■ **Task requirements**
After locating the line that contains "let n := (length s1 + length s2)%nat in" in the records below, write out exactly that line and each line after it through the one that contains "let n := length s1 in", and nothing else.

■ **Given data**

(** Modelled from the spec: GMP's [mpn_mul] ("multiply, write the
    [s1n + s2n] limbs of the product, return its most significant
    limb"), [mpn_mul_n] (two operands of [n] limbs, [2 * n] limbs
    written) and [mpn_mul_1] ("multiply by one limb, write the [n] least
    significant limbs, return the most significant limb of the
    product"). *)
Definition mpn_mul (s1 s2 : list Z) : list Z * Z :=
  let n := (length s1 + length s2)%nat in
  let r := mpn_of_Z n (mpn_value s1 * mpn_value s2) in
  (r, limb_at r (Z.of_nat n - 1)).
Definition mpn_mul_n (s1 s2 : list Z) : list Z := (mpn_mul s1 s2).1.
Definition mpn_mul_1 (s1 : list Z) (s2limb : Z) : list Z * Z :=
  let v := mpn_value s1 * mpn_value [s2limb] in
  let n := length s1 in
  (mpn_of_Z n v, v / 2 ^ (GMP_NUMB_BITS * Z.of_nat n)).

(** Modelled from the spec: GMP's [mpz_mul]. *)
Definition mpz_mul (rop a b : mpz_struct_t) : mpz_struct_t :=
  mpz_put rop (mpz_value a * mpz_value b).

(** [have_dlimb_mul::value] *)
Definition have_dlimb_mul : bool :=
  if MPPP_UINT128 && (GMP_NUMB_BITS =? 64) then (GMP_NAIL_BITS =? 0) && (GMP_LIMB_BITS =? 64)
  else if GMP_NUMB_BITS =? 32 then (GMP_NAIL_BITS =? 0) && (GMP_LIMB_BITS =? 32)
  else false.

(** [static_mul_algo<SInt>::value] *)
Definition static_mul_algo : Z :=
  if (s_size =? 1) && have_dlimb_mul then 1
  else if (s_size =? 2) && have_dlimb_mul then 2 else 0.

■ **Output**
  let n := (length s1 + length s2)%nat in
  let r := mpn_of_Z n (mpn_value s1 * mpn_value s2) in
  (r, limb_at r (Z.of_nat n - 1)).
Definition mpn_mul_n (s1 s2 : list Z) : list Z := (mpn_mul s1 s2).1.
Definition mpn_mul_1 (s1 : list Z) (s2limb : Z) : list Z * Z :=
  let v := mpn_value s1 * mpn_value [s2limb] in
  let n := length s1 in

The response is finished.